Angst vor Corona: Ihr seid mir ja ganz Tolle
„Man ist jung und hat nur diese Zeit“, sagen sie und raven nachts in Berlin. Keine Angst vor Corona zu haben erfordert keinerlei Mut, sondern Dummheit.
I ch habe sie ja auch schon tagsüber gesehen, an Himmelfahrt zum Beispiel: Die Corona-Raves im Volkspark Hasenheide. Der rbb war bei einem dieser halbklandestinen Events mit vielen hundert Menschen mit versteckter Kamera dabei.
Es ist drei Uhr morgens. „Irgendwo hier in der Hasenheide muss sie stattfinden“, raunt der Journalist ganz aufgeregt. So lange durfte er wahrscheinlich noch nie aufbleiben. Er kommt auf eine Lichtung, „Menschen strömen in die Büsche, ich folge ihnen“, und findet dort einen jungen Mann als Interviewpartner.
Anfangs, sagt der, habe er noch Bedenken gehabt, weil überhaupt keine Corona-Regeln eingehalten werden: „Corona ist in der Hasenheide eigentlich seit März schon kein Ding.“ Und lacht so charmant blöde, wie halt jemand lacht, der alle anderen umbringt, aber es ist ja keine böse Absicht.
Irgendwann werden sich diese ganzen neuen Cluster erst einander annähern, dann berühren und schließlich haltlos verknäulen. Dann können sie sich zu Hause mit den Kompressoren für ihre Schlauchboote selbst beatmen. In den Krankenhäusern wird es dann nämlich ungemütlicher als in den Schlachthöfen.
„Klar, es ist irgendwie kritisch und man sollte das nicht machen“, sagt er, und ist damit den meisten seiner Peers an Weisheit sogar noch weit überlegen. Er kommt aber trotzdem zum falschen Schluss: „Man ist jung und, man hat nur diese Zeit.“
Man ist sogar zu lange jung
Nee, hat man eben nicht. Das ist Quatsch. Man hat auch noch die Zeit danach, ich weiß das, in der lebe ich nämlich, und zwar gar nicht mal so schlecht wie ich finde. Wie lang glauben die Damen und Herren Eintagsfliegen denn eigentlich, dass man jung ist: bloß bis übermorgen oder eine Woche oder einen Monat lang? Sie tanzten nur einen Sommer... Da kann ich sie jedoch beruhigen: Für meinen Geschmack ist man sogar viel zu lange jung.
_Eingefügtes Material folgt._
(** ** Writing an entry *)
Lemma marks_written a v mm : is_u 64 v -> Z.testbit v 5 = false -> Z.testbit v 6 = false -> marks (ld 8 (st 8 a v mm) a) v.
Proof.
  intros Hv H5 H6. rewrite ld_st_same, Z.mod_small by exact Hv. unfold marks. bitwise i Hi.
  change AD with (Z.lor (bit 5) (bit 6)). rewrite Z.lor_spec, !testbit_bit by lia.
  destruct (Z.eqb_spec i 5) as [->|]; [by rewrite H5|]. destruct (Z.eqb_spec i 6) as [->|]; [by rewrite H6|]. by rewrite andb_true_r.
Qed.

Lemma frame_bit_false f i : frame_ok f -> i < 12 \/ 40 <= i -> Z.testbit f i = false.
Proof. intros Hf Hi. destruct (Z.testbit f i) eqn:E; [|done]. pose proof (frame_bits f i Hf E). lia. Qed.

Lemma table_written a f mm : frame_ok f -> marks (ld 8 (st 8 a (new_table f) mm) a) (new_table f).
Proof.
  intros Hf. apply marks_written.
  - apply is_u_of_bits; [lia|apply Z.lor_nonneg; split; [done|]; rewrite frame_mask by done; apply Hf|].
    intros i Hi. rewrite table_bit by (done || lia). rewrite (proj2 (Z.ltb_ge _ _)), frame_bit_false by (done || lia). done.
  - by rewrite table_bit, frame_bit_false by (done || lia).
  - by rewrite table_bit, frame_bit_false by (done || lia).
Qed.

Lemma ptf_nonneg fl : flags_ok fl -> 0 <= ptf_of fl < 2 ^ 64.
Proof.
  intros Hf. assert (H : forallb (fun fl => (0 <=? ptf_of fl) && (ptf_of fl <? 2 ^ 64)) (seqZ 1 31) = true) by (by vm_compute).
  rewrite forallb_forall in H. specialize (H fl ltac:(apply list_elem_of_In, elem_of_seqZ; unfold flags_ok in Hf; lia)). lia.
Qed.

Lemma page_written a pa fl mm : frame_ok pa -> flags_ok fl -> marks (ld 8 (st 8 a (new_page pa fl false) mm) a) (new_page pa fl false).
Proof.
  intros Hp Hf. pose proof (ptf_nonneg fl Hf) as Hn. apply marks_written.
  - apply is_u_of_bits; [lia|apply Z.lor_nonneg; split; [apply Hn|]; rewrite frame_mask by done; apply Hp|].
    intros i Hi. rewrite page_bit, (is_u_testbit_high 64 (ptf_of fl)), (frame_bit_false pa) by (done || lia). done.
  - by rewrite page_bit, ptf_bit, (frame_bit_false pa) by (done || lia).
  - by rewrite page_bit, ptf_bit, (frame_bit_false pa) by (done || lia).
Qed.

Lemma key_split p i p' j : 0 <= i < 512 -> 0 <= j < 512 -> p' * 512 + j = p * 512 + i -> p' = p /\ j = i.
Proof. lia. Qed.

Lemma more_tables (tabs : gmap (Z * Z) Z) k k' f : is_Some (tabs !! k) -> is_Some (<[k' := f]> tabs !! k).
Proof. rewrite lookup_insert_is_Some'. auto. Qed.

(** The entries of other tables do not change when a table is cleared and
    entered. *)
Lemma ld_elsewhere f g fr i j mm v : frame_ok f -> frame_ok g -> frame_ok fr -> g <> fr -> 0 <= i < 512 -> 0 <= j < 512 -> (g <> f \/ j <> i) ->
  ld 8 (st 8 (entry_at f i) v (st (Z.to_nat PAGE_SIZE) fr 0 mm)) (entry_at g j) = ld 8 mm (entry_at g j).
Proof.
  intros Hf Hg Hfr Hne Hi Hj Hd. pose proof (entries_apart g f j i Hg Hf Hj Hi Hd) as Hap. rewrite ld_st_ne by (cbn; lia).
  apply ld_st_ne. rewrite Z2Nat.id by done. unfold PAGE_SIZE, entry_at. destruct Hg as [Hg _], Hfr as [Hfr _].
  pose proof (Z.div_mod g 4096). pose proof (Z.div_mod fr 4096). destruct (Z.lt_trichotomy (g / 4096) (fr / 4096)) as [?|[?|?]]; lia.
Qed.

(** A new, empty table. *)
Lemma tree_table own root mm tabs A l p f i fr : tree own root mm tabs A -> (forall k g, tabs !! k = Some g -> frame_ok g) ->
  tabs !! (l, p) = Some f -> 1 <= l -> 0 <= i < 512 -> tabs !! (l - 1, p * 512 + i) = None ->
  frame_ok fr -> (forall k, tabs !! k <> Some fr) ->
  tree own root (st 8 (entry_at f i) (new_table fr) (st (Z.to_nat PAGE_SIZE) fr 0 mm)) (<[(l - 1, p * 512 + i) := fr]> tabs) A.
Proof.
  intros [Hroot Hinj Hent Hlev Hpag] Hok Hf Hl Hi Hnone Hfr Hfresh. set (n := p * 512 + i) in *. set (mm1 := st (Z.to_nat PAGE_SIZE) fr 0 mm).
  destruct (Hlev _ _ _ Hf) as (Hlr & Hp0 & _ & _).
  assert (Hdiv : n / 512 = p) by (unfold n; rewrite Z.div_add_l, Z.div_small by lia; lia).
  assert (Hold : forall k g, tabs !! k = Some g -> k <> (l - 1, n)) by (intros k g Hk ->; congruence).
  pose proof (fun g j => ld_elsewhere f g fr i j mm (new_table fr) (Hok _ _ Hf)) as Hmem. fold mm1 in Hmem.
  split.
  - rewrite lookup_insert_ne; [done|]. intros [= E1 E2]. lia.
  - intros k k' g Hk Hk'. destruct (decide (k = (l - 1, n))) as [->|H1], (decide (k' = (l - 1, n))) as [->|H2]; [done| | |].
    + rewrite lookup_insert_eq in Hk. injection Hk as <-. rewrite lookup_insert_ne in Hk' by done. by destruct (Hfresh k').
    + rewrite lookup_insert_eq in Hk'. injection Hk' as <-. rewrite lookup_insert_ne in Hk by done. by destruct (Hfresh k).
    + rewrite lookup_insert_ne in Hk, Hk' by done. by eapply Hinj.
  - intros l' p' g j Hg Hj Ho. destruct (decide ((l', p') = (l - 1, n))) as [[= -> ->]|Hk].
    + rewrite lookup_insert_eq in Hg. injection Hg as <-.
      assert (Hz : ld 8 (st 8 (entry_at f i) (new_table fr) mm1) (entry_at fr j) = 0).
      { destruct (entries_apart fr f j i Hfr (Hok _ _ Hf) Hj Hi) as [?|?]; [left; intros ->; by apply (Hfresh (l, p))| |];
        rewrite ld_st_ne by (cbn; lia); apply ld_zeroed; rewrite ?Z2Nat.id by done; unfold entry_at, PAGE_SIZE; cbn; lia. }
      unfold entry_ok. destruct (Z.eqb_spec (l - 1) 0) as [E0|Hne0].
      * destruct (A !! (n * 512 + j)) as [x|] eqn:EA; [|done]. destruct (Hpag _ _ EA) as [[g Hg] _].
        rewrite Z.div_add_l, Z.div_small, Z.add_0_r in Hg by lia. rewrite <- E0 in Hg. congruence.
      * rewrite lookup_insert_ne by (intros [= E1 E2]; lia). destruct (tabs !! (l - 1 - 1, n * 512 + j)) as [g|] eqn:Eg; [|done].
        destruct (Hlev _ _ _ Eg) as (_ & _ & _ & Hup). destruct (Hup ltac:(lia)) as [g' Hg'].
        rewrite Z.div_add_l, Z.div_small, Z.add_0_r in Hg' by lia. replace (l - 1 - 1 + 1) with (l - 1) in Hg' by lia. congruence.
    + rewrite lookup_insert_ne in Hg by done. pose proof (Hent l' p' g j Hg Hj Ho) as He. unfold entry_ok in *.
      destruct (decide (g = f /\ j = i)) as [[-> ->]|Hd].
      * pose proof (Hinj _ _ _ Hg Hf) as [= -> ->]. rewrite (proj2 (Z.eqb_neq l 0)) by lia. fold n. rewrite lookup_insert_eq. by apply table_written.
      * rewrite Hmem; [| by eapply Hok | done | intros ->; by apply (Hfresh (l', p')) | done | done | destruct (Z.eq_dec g f); [right; tauto|by left]].
        destruct (Z.eqb_spec l' 0) as [->|Hl0]; [done|]. rewrite lookup_insert_ne; [done|]. intros [= E1 E2]. assert (l' = l) by lia. subst l'.
        destruct (key_split p i p' j Hi Hj (eq_sym E2)) as [-> ->]. apply Hd. split; [congruence|done].
  - intros l' p' g Hg. destruct (decide ((l', p') = (l - 1, n))) as [[= -> ->]|Hk].
    + split; [lia|]. split; [unfold n; lia|]. split; [lia|]. intros _. rewrite lookup_insert_ne by (intros [= E1 E2]; lia). replace (l - 1 + 1) with l by lia. rewrite Hdiv, Hf. eauto.
    + rewrite lookup_insert_ne in Hg by done. destruct (Hlev _ _ _ Hg) as (? & ? & ? & Hup). split; [done|]. split; [done|]. split; [done|]. intros Hlt. by apply more_tables, Hup.
  - intros v x Hv. destruct (Hpag _ _ Hv) as [Hs Hx]. split; [by apply more_tables|done].
Qed.

#[local] Arguments st : simpl never.
#[local] Arguments ld : simpl never.

(** ** What an operation may change

    The frame has the contents it had. *)
Definition same_frame (mm mm' : gmap Z Z) (f : Z) : Prop := forall a, f <= a < f + 4096 -> ldb mm' a = ldb mm a.

(** The tables may have grown by frames that were free; nothing in use but the
    tables has changed, nor has the part of the root that is shared. *)
Record grows (own : Z -> Prop) (s s' : pts) (tabs tabs' : gmap (Z * Z) Z) : Prop := {
  gr_root : root_paddr s'.1 = root_paddr s.1;
  gr_tabs : forall k f, tabs !! k = Some f -> tabs' !! k = Some f;
  gr_owned : forall f, owned (w_free s'.2) f <-> owned (w_free s.2) f \/ exists k, tabs' !! k = Some f;
  gr_fresh : forall k f, tabs' !! k = Some f -> tabs !! k = Some f \/ ~ owned (w_free s.2) f;
  gr_mem : forall f, owned (w_free s.2) f -> (forall k, tabs !! k <> Some f) -> same_frame (w_mem s.2) (w_mem s'.2) f;
  gr_shared : tabs !! (3, 0) = Some (root_paddr s.1) -> forall i, 0 <= i < 512 -> ~ own i ->
    ld 8 (w_mem s'.2) (entry_at (root_paddr s.1) i) = ld 8 (w_mem s.2) (entry_at (root_paddr s.1) i);
  gr_space : available_space (w_free s'.2) + Z.of_nat (length (intrm_tables s'.1)) = available_space (w_free s.2) + Z.of_nat (length (intrm_tables s.1));
}.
Das fällt mir auf, als ich meiner Frau gegenüber die Krawalle in Stuttgart relativiere: „Also nicht, dass ich das gutheiße“, leite ich ein, und es klingt wahrscheinlich wie „ich bin kein Nazi, aber...“, „aber mich hat Krawall früher auch immer magisch angezogen.“ Fußball, Demos, erster Mai, scheißegal. Hauptsache, es gab ordentlich Scherben, junge Männer eben, „das war halt so.“
Ich war kein lieber Junge. Ich war ein Zerstörer. Von Sachen, von Beziehungen, ebenfalls scheißegal. Kein Schläger, da hatte ich immer Beißhemmung, gegen Schwächere und gegen Stärkere erst recht. Aber ich habe immer gern und viel falsch und kaputt gemacht. Das ist nun mal das Privileg der Jugend.
Sie äußert ihr leichtes Befremden. Das verstehe ich nicht – sie kennt das doch alles schon; Vati erzählt vom Krieg. Das Ganze gibt es sogar noch schriftlich: „Du hast doch meine Fußballfibel gelesen?“ Besagtes Werk enthält unter anderem auch die relativ schonungslose Jugendbeichte eines – ich fass es mal der Einfachheit halber so zusammen – destruktiven, hirnverbrannten Wichsers. Und heute frage ich mich im Nachhinein, warum ich eigentlich so wenig Angst hatte.
„Ich hab keine Angst vor Corona“, hört man jetzt auch oft. Huiuiui: keine Angst vor Corona, ihr seid mir ja ganz Tolle. Aber hätte ich vor Corona auch nicht gehabt. Angst hat man, wenn einen Bullen oder Hools verfolgen.
Es gehört nichts dazu, keine Angst vor Corona zu haben. Weniger als zu einem Sprung vom Zehnmeterbrett. Corona brüllt nicht und trägt keine Quarzsandhandschuhe. „Keine Angst vor Corona“ ist wie „keine Angst vorm Rauchen.“ Es erfordert keinerlei Mut, nur Dummheit. Man hofft halt, statistisch durchzurutschen, unverwundbar zu sein. Das ist völlig hohl, das ist einfach gar nichts. Und auch das ist ein Privileg der Jugend.